Excellence is the result of caring more than others think is wise, risking more than others think is safe, dreaming more than others think is practical and expecting more than others think is possible.

clydesdaleclopper

  • Joined Aug 2009
  • Aberdeenshire
Re: Goats and gorse
« Reply #12 on: February 17, 2017, 07:45:44 pm »
@Scarlet.Dragon you need to show photos of how gorgeous your mob are  ;D

Our holding has Anglo Nubian and British Toggenburg goats, Gotland sheep, Franconian Geese, Blue Swedish ducks, a whole load of mongrel hens and two semi-feral children.

Scarlet.Dragon

  • Joined May 2015
  • Aberdeenshire
Re: Goats and gorse
« Reply #13 on: February 17, 2017, 08:07:02 pm »
As requested... see attached.  The kids are about 4 months old in the pictures with the Exmoor. 

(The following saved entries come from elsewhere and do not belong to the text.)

Definition same_books (o o' : OClient) : Prop :=
  base o' = base o ∧ store o' = store o ∧ outboxClientId (ident o') = outboxClientId (ident o) ∧ outboxNextSeq (ident o') = outboxNextSeq (ident o) ∧
  active (drain o') = active (drain o) ∧ jobs (obs o') = jobs (obs o).
Lemma same_books_ok G C o o' : tab_ok G C o → same_books o o' → tab_ok G C o'.
Proof.
  intros [H1 H2 H3 H4 [W1 W2 W3 W4 W5]] (E1 & E2 & E3 & E4 & E5 & E6).
  split; [by rewrite E3|by rewrite E4|by rewrite E1|by rewrite E2|]. split; unfold olog; rewrite ?E1, ?E2, ?E5, ?E6; done.
Qed.
Lemma shake_ok G C o h : tab_ok G C o → tab_ok G C (on_shake o h).
Proof. intros Ho. by apply (same_books_ok G C o). Qed.
Lemma order_ok G C o n : tab_ok G C o → tab_ok G C (with_order o n).
Proof. intros Ho. by apply (same_books_ok G C o). Qed.
Lemma fingerprint_ok G C o f k : tab_ok G C o → tab_ok G C (with_fingerprint o f k).
Proof. intros Ho. by apply (same_books_ok G C o). Qed.
Lemma mirror_ok G C o a b : tab_ok G C o → tab_ok G C (with_mirror o a b).
Proof. intros Ho. by apply (same_books_ok G C o). Qed.
Lemma post_ok G C o m : tab_ok G C o → tab_ok G C (post m o).
Proof. intros Ho. by apply (same_books_ok G C o). Qed.
Lemma reset_callback_ok G C o i : tab_ok G C o → tab_ok G C (onClientResetCallback i o).
Proof. intros Ho. by apply (same_books_ok G C o). Qed.
Lemma failed_ok G C o c q path err : tab_ok G C o → tab_ok G C (notifyMutationFailed c q path err o).
Proof. intros Ho. unfold notifyMutationFailed. destruct c, q; try done. by apply (same_books_ok G C o). Qed.
Lemma drain_same_ok G C o d : tab_ok G C o → active d = active (drain o) → tab_ok G C (on_drain o d).
Proof. intros Ho E. by apply (same_books_ok G C o). Qed.
Lemma drain_sub_ok G C o d : tab_ok G C o → (∀ m, active d = Some m → ∃ m', active (drain o) = Some m' ∧ ∀ x, x ∈ m → x ∈ m') → tab_ok G C (on_drain o d).
Proof.
  intros [H1 H2 H3 H4 [W1 W2 W3 W4 W5]] Hd. split; [done..|]. split; try done. cbn. intros m rid e x Hm Hin. destruct (Hd m Hm) as (m' & Hm' & Hsub).
  eapply W4; [done|by apply Hsub].
Qed.
Lemma drain_new_ok G C o d m : tab_ok G C o → active d = Some m → (∀ rid e x, (rid, e) ∈ m → entry_claim e = Some x → x ∈ G) → tab_ok G C (on_drain o d).
Proof.
  intros [H1 H2 H3 H4 [W1 W2 W3 W4 W5]] Hd Hm. split; [done..|]. split; try done. cbn. rewrite Hd. intros m' rid e x [= <-]. apply Hm.
Qed.
Lemma job_ok G C o j : tab_ok G C o → (∀ e, e ∈ job_records j → record_claim e ∈ G) → tab_ok G C (push_job j o).
Proof.
  intros [H1 H2 H3 H4 [W1 W2 W3 W4 W5]] Hj. split; [done..|]. split; try done. cbn. intros j' e Hin. apply elem_of_app in Hin as [Hin|Hin]; [by apply W5|].
  apply list_elem_of_singleton in Hin as ->. apply Hj.
Qed.
Lemma plain_job_ok G C o j : job_records j = [] → tab_ok G C o → tab_ok G C (push_job j o).
Proof. intros E Ho. apply job_ok; [done|]. rewrite E. intros e H. by apply not_elem_of_nil in H. Qed.
Lemma jobs_sub_ok G C o js : tab_ok G C o → (∀ j, j ∈ js → j ∈ jobs (obs o)) → tab_ok G C (with_jobs o js).
Proof. intros [H1 H2 H3 H4 [W1 W2 W3 W4 W5]] Hj. split; [done..|]. split; try done. cbn. eauto. Qed.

As Anke said, goats were traditionally kept as companions for horses.  Not just the highly strung; although it is very common for race horses to still travel with a goat.  The old farmers always kept a goat in the horse barn so that if there was a fire, they could grab the goat by the horns and lead it to safety, the horses would follow the goat.  Much easier to control something the size of a goat than a Clydesdale/Shire when in a smoky barn!

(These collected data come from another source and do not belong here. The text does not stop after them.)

(* ===== verification/OutboxRuns.v ===== *)
(** Runs of the client with an outbox: the witness of [OutboxIdentity], and what a few runs show about the drain and the reset. *)
From S2P Require Import Prelude Numbers Values Json IndexKeys Ranges DocStore QueryEngine Subscriptions DiffSync SessionFlow ClientStore Reconciler Client ExactlyOnce Outbox OutboxClient OutboxIdentity.

Definition demo_sha (t : jsstr) : jsstr := js "h" ++ t.
Definition no_updates (path : jsstr) : option (value → upd) := None.
Definition ticks (n : nat) : list oevent := repeat (OeJob 0) n.
Definition call (path : jsstr) (now : Z) : oevent := OeMutation path VNull None seed0 false now.
Definition unknown (c : jsstr) (q : Z) : ClientMutationVerdict := {| cmv_clientId := c; cmv_seq := q; cmv_verdict := None |}.
#[local] Abbreviation demo_run := (orun plain_stringify demo_sha 1000 50 false no_updates).

(** A tab that has the lead and a handshake behind it. *)
Definition handshake (known : bool) (fresh : jsstr) (vs : list ClientMutationVerdict) : list oevent := [OeReopened; OeConnectAck known vs (js "d") fresh 0].
Definition boot : list oevent := ticks 12 ++ [OeClosed] ++ handshake true [] [] ++ ticks 8.
Definition booted : OClient := demo_run (new_OClient memoryOutbox (js "a")) boot.

Definition refs (o : OClient) : list (option jsstr * option Z) := List.map (λ u, (me_clientId u, me_seq u)) (wire_units (base o)).
Definition log_statuses (o : OClient) : list (jsstr * MutationStatus) := List.map (λ e, (requestId e, status e)) (entriesInOrder (olog o)).

(** A mutation sent on a connection that drops is parked, and the drain resends it under its reference. *)
Abbreviation resend := ([call (js "m:f") 5; OeJob 0; OeClosed] ++ handshake true [] [unknown (js "a") 0] ++ ticks 12).
Abbreviation demo_system := (fold_left (ystep plain_stringify demo_sha 1000 50 false no_updates) (List.map (YTab 0) (boot ++ resend))
  (ystep plain_stringify demo_sha 1000 50 false no_updates new_System (YOpen (js "a")))).

Lemma yrun_reachable evs y : yreachable plain_stringify demo_sha 1000 50 false no_updates y →
  Forall (λ ev, match ev with YTab _ (OeTransition _) | YTab _ (OeConnectAck false _ _ _ _) | YOpen _ => False | _ => True end) evs →
  yreachable plain_stringify demo_sha 1000 50 false no_updates (fold_left (ystep plain_stringify demo_sha 1000 50 false no_updates) evs y).
Proof.
  intros Hy Hf. revert y Hy. induction Hf as [|ev evs He Hf IH]; intros y Hy; [done|]. cbn [fold_left]. apply IH. apply yreach_step; [done|].
  destruct ev as [f|i ev]; [done|]. intros o _. split; [by destruct ev|]. intros fresh Hm. destruct ev as [| | | | | | | | | |[] vs dep f now| | | | | | | | | |]; done.
Qed.

(** The two units of a system of one tab that has sent two. *)
Definition two_units (y : System) : option (MutationBatchEntry * MutationBatchEntry) :=
  match y_tabs y with [o] => match wire_units (base o) with [u; u'] => Some (u, u') | _ => None end | _ => None end.
Lemma two_units_wire y u u' : two_units y = Some (u, u') → ∃ o, o ∈ y_tabs y ∧ wire_units (base o) = [u; u'].
Proof.
  unfold two_units. destruct (y_tabs y) as [|o [|]]; try done. destruct (wire_units (base o)) as [|v [|v' [|]]] eqn:E; try done.
  intros [= <- <-]. exists o. split; [left|done].
Qed.
Definition resent : MutationBatchEntry :=
  {| me_requestId := js "1"; me_udfPath := js "m:f"; me_args := JNull; me_clientId := Some (js "a"); me_seq := Some 0 |}.

Lemma outbox_reference_functional_witness :
  ∃ u u', two_units demo_system = Some (u, u') ∧ me_seq u = Some 0 ∧ me_seq u' = Some 0 ∧ me_udfPath u = me_udfPath u' ∧ me_args u = me_args u'.
Proof.
  assert (Hy : yreachable plain_stringify demo_sha 1000 50 false no_updates demo_system).
  { apply yrun_reachable.
    - apply yreach_step; [apply yreach_new|apply not_elem_of_nil].
    - unfold boot, handshake, tick. cbn. repeat constructor. }
  assert (E : two_units demo_system = Some (resent, resent)) by (vm_compute; reflexivity).
  exists resent, resent. split; [exact E|]. split; [reflexivity|]. split; [reflexivity|]. destruct (two_units_wire _ _ _ E) as (o & Ho & Ew).
  refine (outbox_reference_functional plain_stringify demo_sha 1000 50 false no_updates demo_system o o resent resent (js "a") 0 Hy Ho Ho _ _ eq_refl eq_refl eq_refl eq_refl);
    rewrite Ew; [left|right; left].
Defined.

(** A mutation in flight on a connection that drops before the server reads it is presented at the next handshake; the server has seen
    nothing of this client, answers that it does not know it, and the mutation is rejected although it can be resent. *)
Lemma reset_rejects_undelivered :
  let o := demo_run booted ([call (js "m:f") 5; OeJob 0; OeClosed] ++ handshake false (js "b") [unknown (js "a") 0] ++ ticks 12) in
  sent (base o) !! 2%nat = Some (MConnect (Some (js "a")) (Some [{| cr_clientId := js "a"; cr_seq := 0 |}]) (Some []) true) ∧
  settlements (base o) = [(js "1", ClientReset)] ∧ log_statuses o = [].
Proof. vm_compute. by split_and!. Qed.

(** A drained unit goes back to unsent when its connection drops: a reset then gives it a new reference and sends it again, so
    the server may run it twice if its first copy is still executing when the handshake is answered. *)
Lemma reset_resends_under_new_reference :
  let o := demo_run booted ([OeClosed; call (js "m:f") 5] ++ handshake true [] [unknown (js "a") 0] ++ ticks 12
    ++ [OeClosed] ++ handshake false (js "b") [unknown (js "a") 0] ++ ticks 12) in
  refs o = [(Some (js "a"), Some 0); (Some (js "b"), Some 0)] ∧ log_statuses o = [(js "1", Inflight)].
Proof. vm_compute. by split_and!. Qed.

(** A transient mutation made while the transport is down is neither flushed at the reopening nor drained: its promise stays
    pending, and the mutations after it find a backlog that never empties. *)
Lemma transient_unsent_never_sent :
  let refresh := OeMutation AUTH_REFRESH_UDF_PATH VNull None seed0 true 5 in
  let o := demo_run booted ([OeClosed; refresh] ++ handshake true [] [] ++ ticks 12 ++ [OeInterval] ++ ticks 4) in
  wire_units (base o) = [] ∧ log_statuses o = [(js "1", Unsent)] ∧ pendingMutationCallbacks (base o) = [js "1"] ∧ hasOutboxBacklog o = true ∧
  drainableEntries o = [].
Proof. vm_compute. by split_and!. Qed.

(** A reset makes it durable, under a new reference, and the drain sends it. *)
Lemma reset_makes_transient_durable :
  let refresh := OeMutation AUTH_REFRESH_UDF_PATH VNull None seed0 true 5 in
  let o := demo_run booted ([OeClosed; refresh] ++ handshake false (js "b") [] ++ ticks 12) in
  refs o = [(Some (js "b"), Some 0)] ∧ ob_udfPath <$> stored (store o) (js "b") 0 = Some AUTH_REFRESH_UDF_PATH.
Proof. vm_compute. by split_and!. Qed.

(** A mutation made before the digest of a new token is known carries the fingerprint of the identity before it: the drain
    drops it as queued under another identity. *)
Lemma fingerprint_lags_setAuth :
  let o := demo_run booted ([OeClosed; OeSetAuth (Some (js "t")); call (js "m:f") 5] ++ handshake true [] [unknown (js "a") 0] ++ ticks 12) in
  wire_units (base o) = [] ∧ (λ p, match p.2 with Rejected _ c => c | _ => None end) <$> settlements (base o) = [Some OFFLINE_IDENTITY_CHANGED].
Proof. vm_compute. by split_and!. Qed.

(** A wake of the drain does not look at the backoff timer: the interval resends while the timer is still armed. *)
Lemma interval_ignores_backoff :
  let o := demo_run booted ([OeClosed; call (js "m:f") 5] ++ handshake true [] [unknown (js "a") 0] ++ ticks 12
    ++ [OeResponse (js "1") (ReplyError (js "busy") None) 6] ++ ticks 2 ++ [OeInterval; OeJob 0]) in
  refs o = [(Some (js "a"), Some 0); (Some (js "a"), Some 0)] ∧ backoffTimers (drain o) = [0%nat].
Proof. vm_compute. by split_and!. Qed.

(** Once a session has been armed, the drain of a later session flushes before its [ConnectAck]. *)
Lemma flush_precedes_connect_ack :
  let o := demo_run booted ([OeClosed; call (js "m:f") 5; OeReopened] ++ ticks 8) in
  sent (base o) = sent (base booted) ++
    [MConnect (Some (js "a")) (Some [{| cr_clientId := js "a"; cr_seq := 0 |}]) (Some []) true;
     MMutationBatch [{| me_requestId := js "1"; me_udfPath := js "m:f"; me_args := JNull; me_clientId := Some (js "a"); me_seq := Some 0 |}]].
Proof. vm_compute. reflexivity. Qed.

Hope this helps... oh, and life will never be the same once you have   :goat: :goat: :goat:!
« Last Edit: February 17, 2017, 08:33:57 pm by Scarlet.Dragon »
Excellence is the result of caring more than others think is wise, risking more than others think is safe, dreaming more than others think is practical and expecting more than others think is possible.

cambee

  • Joined Feb 2017
Re: Goats and gorse
« Reply #14 on: February 18, 2017, 09:41:00 am »
Thanks for those lovely photos which just confirm that I do love goats and even if they aren't going to pay their way might be tempted. The loaning scheme that you mentioned Scarlet sounds interesting. Could you please send me a link so that I can look into it? It may not be available around the Peak District. In actuality the goats would probably go into the 'gorse field' once the horses were out of it as the horses only stay in there until April. We are busy stock proof fencing it at the moment. As for sheep, we are currently considering Shetlands though I have also had an invite to view some Icelandic sheep locally. We weren't planning on putting them in the gorse field but if they would help keep it down?? As you can tell we are very much at the planning and preparing stage at the moment.